## TASK DETAILS
Quote the material below exactly as written, from the first line to the line that holds "let '(m2, db2)", endpoints included.

===== DATA RECORDS =====

(** A flush that throws after an upsert hands back tokens the database already
    has: the next flush adds them again, and the tenant is charged twice. *)
Theorem failed_flush_charges_twice tenant day tokens :
  0 < tokens →
  let '(m1, db1) := flush day false (Some 1%nat) (chargeTenant tenant tokens day []) [] in
  let '(m2, db2) := flush day false None m1 db1 in
  row_tokens tenant day db2 = 2 * tokens ∧ (tenantTokensToday tenant day m2).1 = 2 * tokens.
Proof.
  intros Hn.
  assert (E : chargeTenant tenant tokens day [] =
    [(tenant, {| sp_day := day; sp_shared := 0; sp_pending := 0 + tokens |})]).
  { unfold chargeTenant. assert (Hlt : (0 <? tokens) = true) by lia. rewrite Hlt. cbn.
    by rewrite bool_decide_eq_true_2. }
  rewrite E, flush_one by lia. cbn [spend_luck]. rewrite flush_one by lia. cbn [spend_luck].
  set (row := {| sr_tenant := tenant; sr_day := day; sr_tokens := 0 + tokens |}).
  set (row2 := {| sr_tenant := tenant; sr_day := day; sr_tokens := 0 + (0 + tokens) |}).
  assert (Hrow : row_tokens tenant day (upsert row2 (upsert row [])) = 2 * tokens).
  { unfold upsert, row_tokens. rewrite !OMap.get_set. rewrite bool_decide_eq_true_2 by done. simpl.
    rewrite bool_decide_eq_true_2 by done. simpl. lia. }
  split; [exact Hrow|]. unfold tenantTokensToday, current. cbn [OMap.get sp_day].
  rewrite bool_decide_eq_true_2 by done. cbn [sp_day]. rewrite Z.eqb_refl. cbn [negb sp_shared sp_pending fst].
  rewrite Hrow. lia.
Qed.

Lemma failed_flush_charges_twice_witness :
  let '(m1, db1) := flush 3 false (Some 1%nat) (chargeTenant "acme" 70 3 []) [] in
  row_tokens "acme" 3 (flush 3 false None m1 db1).2 = 140.
Proof.
  pose proof (failed_flush_charges_twice "acme" 3 70) as H.
  destruct (flush 3 false (Some 1%nat) _ _) as [m1 db1].
  destruct (flush 3 false None m1 db1) as [m2 db2]. apply H. lia.
Defined.

(** A failed flush that ends after midnight forgets the new day: handing back
    yesterday's tokens resets the tenant's counters to yesterday, so nothing charged
    today is known any more. *)
Theorem late_restore_forgets_today tenant yesterday today tokens m :
  yesterday ≠ today →
  (tenantTokensToday tenant today
    (restorePendingSpend [{| sr_tenant := tenant; sr_day := yesterday; sr_tokens := tokens |}] m)).1 = 0.
Proof.
  intros Hne. unfold restorePendingSpend, restore_row. cbn [fold_left sr_tenant sr_day sr_tokens].
  destruct (update_spec tenant yesterday (add_pending tokens) m) as [Hg _].
  pose proof (entry_day tenant yesterday m) as Hd.
  destruct (current_spec tenant yesterday m) as (Hc & _).
  destruct (current tenant yesterday m) as [s m1]. cbn [fst snd] in *. subst s.
  rewrite Hd, Z.eqb_refl. unfold tenantTokensToday.
  match goal with |- context [current tenant today ?m'] =>
    destruct (current_spec tenant today m') as [H _]; destruct (current tenant today m') as [s m2] end.
  cbn [fst] in *. subst s. unfold entry. rewrite Hg, bool_decide_eq_true_2 by done.
  cbn [add_pending sp_day]. rewrite Hd.
  assert (E : (yesterday =? today) = false) by lia. by rewrite E.
Qed.

Lemma late_restore_forgets_today_witness :
  let m := chargeTenant "acme" 70 4 [] in
  (tenantTokensToday "acme" 4 m).1 = 70 ∧
  (tenantTokensToday "acme" 4
    (restorePendingSpend [{| sr_tenant := "acme"; sr_day := 3; sr_tokens := 5 |}] m)).1 = 0.
Proof.
  split; [reflexivity|]. apply (late_restore_forgets_today "acme" 3 4 5). lia.
Defined.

=====

## FINISHED EXERCISE
(** A flush that throws after an upsert hands back tokens the database already
    has: the next flush adds them again, and the tenant is charged twice. *)
Theorem failed_flush_charges_twice tenant day tokens :
  0 < tokens →
  let '(m1, db1) := flush day false (Some 1%nat) (chargeTenant tenant tokens day []) [] in
  let '(m2, db2) := flush day false None m1 db1 in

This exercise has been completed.